(** Lines 135-141 and 146-152: the field-count test followed by
    [int(fields[-1])] under [except ValueError]. *)
Definition check_port (fields : list string) (counts : list nat)
    (bad_count bad_port : string) : M unit :=
  if negb (bool_decide (length fields ∈ counts))
  then usage bad_count
  else p ← lift (list_last fields);
       match Py.int p with
       | Some _ => ret tt
       | None => usage bad_port
       end.

(** Lines 126-141.  In [arg.OutboundProxy + arg.OutboundProxy.pop().split(':')]
    both operands name the same list object and the left one is read by
    [+] after [pop()] has shortened it: the sum is the list without its
    last element followed by the fields of that element. *)
Definition outbound_step (arg : Namespace) : M Namespace :=
  if truthy (OutboundProxy arg)
  then s ← as_str (OutboundProxy arg);
       let parts := Py.split "://" s in
       fields ←
         (if (length parts =? 2)%nat
          then r ← lift (list_pop parts);
               let fields := r.1 ++ Py.split ":" r.2 in
               f0 ← lift (list_index fields 0);
               (if negb (bool_decide (f0 ∈ ["socks"; "http"]))
                then usage "Invalid argument for Outbound Proxy"
                else ret tt);;
               ret fields
          else r ← lift (list_pop parts);
               ret (Py.split ":" r.2));
       let arg := set_OutboundProxy (VList fields) arg in
       check_port fields [2; 3]%nat
         "Invalid argument for Outbound Proxy"
         "Invalid port provided for Outbound Proxy";;
       ret arg
  else ret arg.
(** * University data warehouse: generator and ETL pipeline

    A shallow embedding of the dimension generator ([gd.py]) and of the ETL
    pipeline ([Ai_analytics.py], section "etl main.py"): the date dimension
    and its date key, the Dimension Transformer, the Schema Manager, the
    Loader, the Fact Synthesizer and the SQL type helper.

    Conventions.
    - Integers of Python are [Z]; floats are modelled by exact rationals [Q]
      with an explicit not-a-number case where the code can meet one.
    - A calendar date that pandas holds as a Timestamp is its proleptic
      ordinal (a [Z]); [None] is NaT.
    - Every use of randomness reads the next value of an explicit source, so
      that "for all random draws" is a quantification over sources.
    - A Python exception is [None] in the [Rand] monad. *)

From stdpp Require Import base numbers gmap list strings pretty.
From Stdlib Require Import ZArith QArith Qround Lia Lqa Ascii.

Open Scope Z_scope.

(* ===================================================================== *)
(** * Randomness: module [random] (and numpy's generator behind pandas)   *)
(* ===================================================================== *)

Module Rng.

(** The source of entropy: [raw] feeds [random()], [randint], [choice] and
    pandas' [sample]; [normal] feeds the standard normal deviate of
    [random.gauss].  [pos] counts the values consumed so far. *)
Record rng := mk_rng {
  raw : N -> N;
  normal : N -> Q;
  pos : N
}.

(** Computations that draw random values and may raise. *)
Definition Rand (A : Type) : Type := rng -> option (A * rng).

Definition ret {A} (a : A) : Rand A := fun g => Some (a, g).

Definition bind {A B} (m : Rand A) (k : A -> Rand B) : Rand B :=
  fun g => match m g with
           | Some (a, g') => k a g'
           | None => None
           end.

Definition raise {A} : Rand A := fun _ => None.

(** A step that draws nothing and may raise. *)
Definition lift {A} (o : option A) : Rand A :=
  fun g => match o with
           | Some a => Some (a, g)
           | None => None
           end.

Definition next_raw : Rand N :=
  fun g => Some (raw g (pos g), mk_rng (raw g) (normal g) (N.succ (pos g))).

Definition next_normal : Rand Q :=
  fun g => Some (normal g (pos g), mk_rng (raw g) (normal g) (N.succ (pos g))).

Module Import Notations.
  Notation "'let*' x ':=' m 'in' k" := (bind m (fun x => k))
    (at level 10, x name, m at level 100, k at level 200).
End Notations.

(** [random.random()]: a 53-bit integer divided by 2^53, so in [0, 1). *)
Definition random_random : Rand Q :=
  let* k := next_raw in
  ret (Z.of_N (k mod 2 ^ 53) # 2 ^ 53)%Q.

(** [random.uniform(a, b)] is [a + (b - a) * random()]. *)
Definition uniform_of (a b u : Q) : Q := (a + (b - a) * u)%Q.

Definition random_uniform (a b : Q) : Rand Q :=
  let* u := random_random in
  ret (uniform_of a b u).

(** [random.randint(a, b)]: [ValueError] on an empty range, else
    [a + _randbelow(b - a + 1)]. *)
Definition randint_of (a b : Z) (k : N) : Z := a + Z.of_N k mod (b - a + 1).

Definition random_randint (a b : Z) : Rand Z :=
  if Z.leb a b then let* k := next_raw in ret (randint_of a b k)
  else raise.

(** [random.choice(seq)]: [IndexError] on an empty sequence, else
    [seq[_randbelow(len(seq))]]. *)
Definition choice_of {A} (l : list A) (k : N) : option A :=
  nth_error l (N.to_nat (k mod N.of_nat (length l))).

Definition random_choice {A} (l : list A) : Rand A :=
  match l with
  | [] => raise
  | _ => let* k := next_raw in
         match choice_of l k with
         | Some x => ret x
         | None => raise
         end
  end.

(** [random.gauss(mu, sigma)]: [mu + z * sigma] for a standard normal [z]. *)
Definition random_gauss (mu sigma : Q) : Rand Q :=
  let* z := next_normal in
  ret (mu + z * sigma)%Q.

(** [xs.apply(f)] for an [f] that draws: rows are visited in order. *)
Fixpoint mapM {A B} (f : A -> Rand B) (l : list A) : Rand (list B) :=
  match l with
  | [] => ret []
  | x :: xs => let* y := f x in let* ys := mapM f xs in ret (y :: ys)
  end.
(** * Slack notification relay: the two request handlers and their helpers

    Shallow embedding of [src/unnamed/part_000] (the handler with the
    normalized error taxonomy, below "the richer variant") and of
    [src/modules/sendSlackNotification.ts] ("the plain variant").

    - JavaScript strings are [string]s; the regular expression of
      [markdownToSlackMrkdwn] only tests code units against the ASCII
      characters of the pattern, so it reads the text one unit at a time.
    - JSON documents are the values [JSON.parse] builds; JavaScript values
      add [undefined] and what an object literal inherits from
      [Object.prototype].
    - A [Response] is kept as its status, its headers and the object handed
      to [JSON.stringify]; [json_fields] gives the members that reach the
      serialized text.
    - The awaits of a handler are recorded as a trace of events in a small
      writer monad with early [return] and [throw]. *)

From Stdlib Require Import Strings.String Strings.Ascii.
From Stdlib Require Import Lists.List.
From Stdlib Require Import ZArith Bool Arith Lia.
From Stdlib Require Import Floats.SpecFloat.
Import ListNotations.

Local Open Scope list_scope.
Local Open Scope string_scope.

(** ** Strings *)

Module Str.

Fixpoint take_while (p : ascii -> bool) (s : string) : string :=
  match s with
  | String c s' => if p c then String c (take_while p s') else ""
  | "" => ""
  end.

Fixpoint drop_while (p : ascii -> bool) (s : string) : string :=
  match s with
  | String c s' => if p c then drop_while p s' else s
  | "" => ""
  end.

Fixpoint all (p : ascii -> bool) (s : string) : bool :=
  match s with
  | String c s' => p c && all p s'
  | "" => true
  end.

(** [strip p s] removes the prefix [p] from [s] when it is there. *)
Fixpoint strip (p s : string) : option string :=
  match p, s with
  | "", _ => Some s
  | String a p', String c s' => if Ascii.eqb a c then strip p' s' else None
  | String _ _, "" => None
  end.

Definition is_not (c : ascii) (x : ascii) : bool := negb (Ascii.eqb c x).

End Str.

(** ** A backtracking matcher for the regular expressions of the source

    The fragment has literal characters, negated one-character classes,
    the greedy quantifiers [*], [+] and [?] on such atoms, concatenation
    and numbered capture groups, which is what the pattern of
    [markdownToSlackMrkdwn] is made of.  Matching follows the ECMAScript
    matcher: continuation passing, greedy alternatives first, backtracking
    on failure of the continuation. *)

Module Regex.

Inductive atom : Type :=
  | Chr (c : ascii)       (* a literal or escaped character *)
  | NotChr (c : ascii).   (* [^c] *)

Inductive re : Type :=
  | Atom (a : atom)
  | Star (a : atom)       (* a*  greedy *)
  | Plus (a : atom)       (* a+  greedy *)
  | Opt (a : atom)        (* a?  greedy *)
  | Seq (r1 r2 : re)
  | Group (n : nat) (r : re).

Definition accepts (a : atom) (x : ascii) : bool :=
  match a with
  | Chr c => Ascii.eqb c x
  | NotChr c => negb (Ascii.eqb c x)
  end.

(** Captures, most recent first; [capture n] is what group [n] holds. *)
Definition captures := list (nat * string).

Fixpoint capture (n : nat) (cs : captures) : option string :=
  match cs with
  | (m, s) :: cs' => if Nat.eqb n m then Some s else capture n cs'
  | [] => None
  end.

(** The state a successful match ends in: captures and unread input. *)
Definition state : Type := captures * string.
Definition cont : Type := string -> captures -> option state.

Fixpoint star (a : atom) (s : string) (cs : captures) (k : cont) : option state :=
  match s with
  | String x s' =>
      if accepts a x then
        match star a s' cs k with
        | Some st => Some st
        | None => k s cs
        end
      else k s cs
  | "" => k "" cs
  end.

(** The text read between the input [s] and its suffix [s']. *)
Definition consumed (s s' : string) : string :=
  substring 0 (String.length s - String.length s') s.

Fixpoint run (r : re) (s : string) (cs : captures) (k : cont) : option state :=
  match r with
  | Atom a =>
      match s with
      | String x s' => if accepts a x then k s' cs else None
      | "" => None
      end
  | Star a => star a s cs k
  | Plus a =>
      match s with
      | String x s' => if accepts a x then star a s' cs k else None
      | "" => None
      end
  | Opt a =>
      match s with
      | String x s' =>
          if accepts a x then
            match k s' cs with
            | Some st => Some st
            | None => k s cs
            end
          else k s cs
      | "" => k "" cs
      end
  | Seq r1 r2 => run r1 s cs (fun s' cs' => run r2 s' cs' k)
  | Group n r => run r s cs (fun s' cs' => k s' ((n, consumed s s') :: cs'))
  end.

(** One attempt at the head of [s]. *)
Definition match_here (r : re) (s : string) : option state :=
  run r s [] (fun s' cs => Some (cs, s')).

(** A literal string, character after character. *)
Fixpoint lit (a : ascii) (p : string) : re :=
  match p with
  | "" => Atom (Chr a)
  | String b p' => Seq (Atom (Chr a)) (lit b p')
  end.

(** [String.prototype.replace] with a global pattern and a function as
    replacement: scan left to right, try the pattern at every position that
    is not inside an earlier match, put the replacement for each match, and
    go on behind it (one unit further after an empty match).  [skip] counts
    the units of the last match still to be passed over. *)
Fixpoint replace_from (r : re) (f : string -> captures -> string)
    (skip : nat) (s : string) : string :=
  match skip with
  | S skip' =>
      match s with
      | String _ s' => replace_from r f skip' s'
      | "" => ""
      end
  | 0 =>
      match match_here r s with
      | Some (cs, rest) =>
          let whole := consumed s rest in
          f whole cs ++
          match s with
          | String x s' =>
              match String.length whole with
              | 0 => String x (replace_from r f 0 s')
              | S n => replace_from r f n s'
              end
          | "" => ""
          end
      | None =>
          match s with
          | String x s' => String x (replace_from r f 0 s')
          | "" => ""
          end
      end
  end.

Definition replace_all (r : re) (f : string -> captures -> string) (s : string) : string :=
  replace_from r f 0 s.

End Regex.

(** ** markdownToSlackMrkdwn (the same function in both source files) *)

Import Regex.

(** The pattern of the source, piece by piece: an escaped opening bracket;
    group 1, any number of units other than a closing bracket; an escaped
    closing bracket; an escaped opening parenthesis; group 2, made of
    [http], an optional [s], [://] and one or more units other than a
    closing parenthesis; an escaped closing parenthesis. *)
Definition link_pattern : re :=
  Seq (Atom (Chr "["))
 (Seq (Group 1 (Star (NotChr "]")))
 (Seq (Atom (Chr "]"))
 (Seq (Atom (Chr "("))
 (Seq (Group 2
        (Seq (lit "h" "ttp")
        (Seq (Opt (Chr "s"))
        (Seq (lit ":" "//")
             (Plus (NotChr ")"))))))
      (Atom (Chr ")")))))).

(** A template substitution [${x}] of a capture: an unset group would read
    as the text of [undefined]. *)
Definition interpolate (x : option string) : string :=
  match x with
  | Some s => s
  | None => "undefined"
  end.

(** The replacement function: it ignores the whole match and builds
    [<url|label>] from group 2 and group 1. *)
Definition link_replacer (_ : string) (cs : captures) : string :=
  "<" ++ interpolate (capture 2 cs) ++ "|" ++ interpolate (capture 1 cs) ++ ">".

Definition markdownToSlackMrkdwn (text : string) : string :=
  replace_all link_pattern link_replacer text.


(** ** JSON documents and JavaScript values *)

#[warnings="-register-all"]
Inductive json : Type :=
  | JNull
  | JBool (b : bool)
  | JNum (x : spec_float)
  | JStr (s : string)
  | JArr (items : list json)
  | JObj (members : list (string * json)).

────

**Work instruction**
Using the data above, print exactly the lines from the line that contains "on failure of the continuation. *)" through the line that contains "match r with", with both included.

**Output for this task**
    on failure of the continuation. *)

Module Regex.

Inductive atom : Type :=
  | Chr (c : ascii)       (* a literal or escaped character *)
  | NotChr (c : ascii).   (* [^c] *)

Inductive re : Type :=
  | Atom (a : atom)
  | Star (a : atom)       (* a*  greedy *)
  | Plus (a : atom)       (* a+  greedy *)
  | Opt (a : atom)        (* a?  greedy *)
  | Seq (r1 r2 : re)
  | Group (n : nat) (r : re).

Definition accepts (a : atom) (x : ascii) : bool :=
  match a with
  | Chr c => Ascii.eqb c x
  | NotChr c => negb (Ascii.eqb c x)
  end.

(** Captures, most recent first; [capture n] is what group [n] holds. *)
Definition captures := list (nat * string).

Fixpoint capture (n : nat) (cs : captures) : option string :=
  match cs with
  | (m, s) :: cs' => if Nat.eqb n m then Some s else capture n cs'
  | [] => None
  end.

(** The state a successful match ends in: captures and unread input. *)
Definition state : Type := captures * string.
Definition cont : Type := string -> captures -> option state.

Fixpoint star (a : atom) (s : string) (cs : captures) (k : cont) : option state :=
  match s with
  | String x s' =>
      if accepts a x then
        match star a s' cs k with
        | Some st => Some st
        | None => k s cs
        end
      else k s cs
  | "" => k "" cs
  end.

(** The text read between the input [s] and its suffix [s']. *)
Definition consumed (s s' : string) : string :=
  substring 0 (String.length s - String.length s') s.

Fixpoint run (r : re) (s : string) (cs : captures) (k : cont) : option state :=
  match r with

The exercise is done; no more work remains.